I’m not in much doubt that there are a few players, national and corporate, involved in the coup and in the lead-up to it. What should worry us most is the bizarre obscuring of Bolivia’s lithium reserves across so many news and informational sites. Just how centralized and controlled have all the media become? (They call it “Statista” for a reason, I guess.) A thing that should also worry us is what the coup means for our “energy future”. Despite little oversights by the likes of Statista, there’s a lot of easily scooped lithium in that Salar de Uyuni!

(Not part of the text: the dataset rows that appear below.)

(* ===== verification/TimeUtil.v ===== *)
(** * utils/src/utils.cpp: class [TimeUtil]

    Time stamps and their UTC text.  The C library's calendar ([gmtime_r]), its
    [strftime] and [strptime] for the conversions of the two formats, and
    [mktime] are written out; the rules of the local time zone are data of the
    host and a parameter ([Zone]).  A [struct tm] that the source does not
    initialise is an argument [g] of the operation: [strptime] overwrites the
    fields of the format and leaves the others, [tm_isdst] among them. *)

From S2P Require Import Prelude CLib.

Open Scope Z_scope.

(** ** utils.hpp: the formats *)

Definition kAipUtcTimeFormat : str := $"%Y-%m-%d %H:%M:%S".
Definition kAipUtcTimeFormatLength : nat := 20.
Definition kAipUtcTimeAnoFormat : str := $"%Y%m%d%H%M%S".

(** ** The calendar *)

(** Days since 1970-01-01 of a date of the proleptic Gregorian calendar; the
    year starts in March, so that a leap day is its last day.  A day past the end
    of its month counts on, which is what [mktime] does with it. *)
Definition days_from_civil (y m d : Z) : Z :=
  let y := if m <=? 2 then y - 1 else y in
  365 * y + y / 4 - y / 100 + y / 400 + (153 * ((m + 9) mod 12) + 2) / 5 + d - 1 - 719468.

Definition civil_from_days (z : Z) : Z * Z * Z :=
  let z := z + 719468 in
  let era := z / 146097 in
  let doe := z mod 146097 in
  let yoe := (doe - doe / 1460 + doe / 36524 - doe / 146096) / 365 in
  let doy := doe - (365 * yoe + yoe / 4 - yoe / 100) in
  let mp := (5 * doy + 2) / 153 in
  let m := if mp <? 10 then mp + 3 else mp - 9 in
  (yoe + era * 400 + (if m <=? 2 then 1 else 0), m, doy - (153 * mp + 2) / 5 + 1).

Definition leap (y : Z) : bool := (y mod 4 =? 0) && (negb (y mod 100 =? 0) || (y mod 400 =? 0)).
Definition days_in_month (y m : Z) : Z :=
  if m =? 2 then (if leap y then 29 else 28)
  else if (m =? 4) || (m =? 6) || (m =? 9) || (m =? 11) then 30 else 31.

(** [struct tm]. *)
Record tm := mkTm {
  tm_sec : Z; tm_min : Z; tm_hour : Z; tm_mday : Z; tm_mon : Z; tm_year : Z;
  tm_wday : Z; tm_yday : Z; tm_isdst : Z }.

(** The seconds a [struct tm] counts when it is read as UTC. *)
Definition tm_seconds (x : tm) : Z :=
  days_from_civil (tm_year x + 1900) (tm_mon x + 1) (tm_mday x) * 86400
  + tm_hour x * 3600 + tm_min x * 60 + tm_sec x.

Definition tm_of_seconds (isdst t : Z) : tm :=
  let days := t / 86400 in
  let s := t mod 86400 in
  let '(y, m, d) := civil_from_days days in
  mkTm (s mod 60) (s / 60 mod 60) (s / 3600) d (m - 1) (y - 1900)
    ((days + 4) mod 7) (days - days_from_civil y 1 1) isdst.

(** [gmtime_r] fails, and leaves the [struct tm] as it is, when the year does
    not fit an [int]. *)
Definition gmtime_r (t : Z) : option tm :=
  let x := tm_of_seconds 0 t in
  if (int32_min <=? tm_year x) && (tm_year x <=? int32_max) then Some x else None.

(** ** The local time zone *)

(** [utoff t] and [dst t] are the zone's offset east of UTC and its [tm_isdst] at
    the instant [t]; [local_instant l isdst] is the instant [mktime] picks for the
    wall clock reading [l] (in seconds) with that [tm_isdst]. *)
Class Zone := { utoff : Z -> Z; dst : Z -> Z; local_instant : Z -> Z -> Z }.

(** A zone without daylight saving, [z] seconds east of UTC. *)
#[export] Instance fixed_zone (z : Z) : Zone | 100 :=
  {| utoff _ := z; dst _ := 0; local_instant l _ := l - z |}.

(** ** strftime *)

Definition digit (z : Z) : ascii := chr (48 + z).
Definition two_digits (z : Z) : str := [digit (z / 10); digit (z mod 10)].

Definition strftime_conv (c : ascii) (x : tm) : str :=
  if Ascii.eqb c "Y" then dec_string (tm_year x + 1900)
  else if Ascii.eqb c "m" then two_digits (tm_mon x + 1)
  else if Ascii.eqb c "d" then two_digits (tm_mday x)
  else if Ascii.eqb c "H" then two_digits (tm_hour x)
  else if Ascii.eqb c "M" then two_digits (tm_min x)
  else if Ascii.eqb c "S" then two_digits (tm_sec x)
  else ["%"%char; c].

Fixpoint strftime_text (fmt : str) (x : tm) : str :=
  match fmt with
  | [] => []
  | f :: fmt' =>
      if Ascii.eqb f "%" then
        match fmt' with
        | [] => [f]
        | c :: fmt'' => strftime_conv c x ++ strftime_text fmt'' x
        end
      else f :: strftime_text fmt' x
  end.

(** [std::string(buffer, strftime(buffer, max, fmt, x))]: nothing when the text
    and its terminator do not fit. *)
Definition strftime (max : nat) (fmt : str) (x : tm) : str :=
  let text := strftime_text fmt x in
  if decide (length text < max)%nat then text else [].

The Fabians who have brought us the rolling climate panic are not above other deceptions and manipulations. It’s time for some healthy despair. The plunderers and agenda-drivers who flipped the world’s car fleet a short decade ago (remember how green it was to cash in the American clunker and buy compact diesels in Europe?) are getting ready to flip again. When you invent money, you have to park it somewhere beside the stock market and real estate. How about EVs? Nobody would dare call it nasty names like sub-prime when it’s for the planet. That would be like shooting Bambi!

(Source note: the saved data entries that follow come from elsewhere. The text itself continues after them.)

(** [delete], [delete[]] and [free]: nothing for [NULL]. *)
Definition dispose (k : allocator) (p : pointer) (h : heap) : option heap :=
  match p with
  | None => Some h
  | Some a =>
      match objects h !! a with
      | Some k' => if bool_decide (k = k') then Some (mkHeap (delete a (objects h)) (released h ++ [a])) else None
      | None => None
      end
  end.

(** ** The three classes *)

(** What differs is the operator. *)
Section Methods.
Variable k : allocator.

Definition destructor (ptr : pointer) (h : heap) : option heap := dispose k ptr h.

Definition reset (ptr p : pointer) (h : heap) : option (pointer * heap) :=
  if bool_decide (p = ptr) then Some (ptr, h)
  else h' ← dispose k ptr h; Some (p, h').
End Methods.

(** [release]: what is returned, and what is held after. *)
Definition release (ptr : pointer) : pointer * pointer := (ptr, None).

Definition swap (ptr1 ptr2 : pointer) : pointer * pointer := (ptr2, ptr1).

Definition pointer_equals (ptr p : pointer) : bool := bool_decide (ptr = p).

(** [operator*], [operator->]: an assertion, [None], on [NULL]. *)
Definition dereference (ptr : pointer) : option nat := ptr.

(** [operator[]]: two assertions, then the element. *)
Definition index (ptr : pointer) (i : Z) : option (nat * Z) :=
  if (0 <=? i)%Z then a ← ptr; Some (a, i) else None.

Module ScopedPtr.
Definition ptr_destructor := destructor New.
Definition ptr_reset := reset New.
End ScopedPtr.

Module ScopedArray.
Definition array_destructor := destructor NewArray.
Definition array_reset := reset NewArray.
End ScopedArray.

Module ScopedPtrMalloc.
Definition malloc_destructor := destructor Malloc.
Definition malloc_reset := reset Malloc.
End ScopedPtrMalloc.

(** ** Programs *)

(** What a program does with owners, which it names by numbers.  [loose] are the
    objects no owner holds; the operations do not look at it. *)
Inductive action :=
| Allocate (k : allocator)
| Construct (x : nat) (k : allocator) (p : pointer)
| Destroy (x : nat)
| Reset (x : nat) (p : pointer)
| Release (x : nat)
| Swap (x y : nat).

Record program := mkProgram {
  memory : heap;
  fresh_object : nat;
  owners : gmap nat (allocator * pointer);
  loose : gset nat }.

Definition start : program := mkProgram (mkHeap ∅ []) 0 ∅ ∅.

Definition pointer_set (p : pointer) : gset nat := match p with Some a => {[a]} | None => ∅ end.

Definition perform (s : program) (c : action) : option program :=
  match c with
  | Allocate k =>
      Some (mkProgram (mkHeap (<[fresh_object s := k]> (objects (memory s))) (released (memory s)))
              (S (fresh_object s)) (owners s) ({[fresh_object s]} ∪ loose s))
  | Construct x k p =>
      Some (mkProgram (memory s) (fresh_object s) (<[x := (k, p)]> (owners s)) (loose s ∖ pointer_set p))
  | Destroy x =>
      '(k, ptr) ← owners s !! x;
      h ← destructor k ptr (memory s);
      Some (mkProgram h (fresh_object s) (delete x (owners s)) (loose s))
  | Reset x p =>
      '(k, ptr) ← owners s !! x;
      '(ptr', h) ← reset k ptr p (memory s);
      Some (mkProgram h (fresh_object s) (<[x := (k, ptr')]> (owners s)) (loose s ∖ pointer_set p))
  | Release x =>
      '(k, ptr) ← owners s !! x;
      let '(result, ptr') := release ptr in
      Some (mkProgram (memory s) (fresh_object s) (<[x := (k, ptr')]> (owners s)) (pointer_set result ∪ loose s))
  | Swap x y =>
      '(k, ptr) ← owners s !! x;
      '(k', ptr') ← owners s !! y;
      let '(new, new') := swap ptr ptr' in
      Some (mkProgram (memory s) (fresh_object s) (<[y := (k', new')]> (<[x := (k, new)]> (owners s))) (loose s))
  end.

Fixpoint perform_all (s : program) (l : list action) : option program :=
  match l with [] => Some s | c :: l' => s' ← perform s c; perform_all s' l' end.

Yep. Time for some healthy despair and some healthy contempt. It’s not about defending China or chavism. It’s about recognizing the pervasive statism and collectivism that’s grabbed a hold on the West, boosted round the clock by slave media. Call it globalism, call it Fabianism, or call it Fred. But start seeing it and smelling it before it’s too late.

Jeff Alberts
Reply to  mosomoso
December 25, 2019 10:42 pm

Awful lot of “isms” going on there.

observa
Reply to  Jeff Alberts
December 25, 2019 11:09 pm

With catastrophism to bind them all. Anoint with Jizya and ye shall be spared infidel.

Marc L.
Reply to  observa
December 27, 2019 10:05 am

The “jizya” was a 3% income tax applied centuries ago in some muslim countries which conferred exemption from military service.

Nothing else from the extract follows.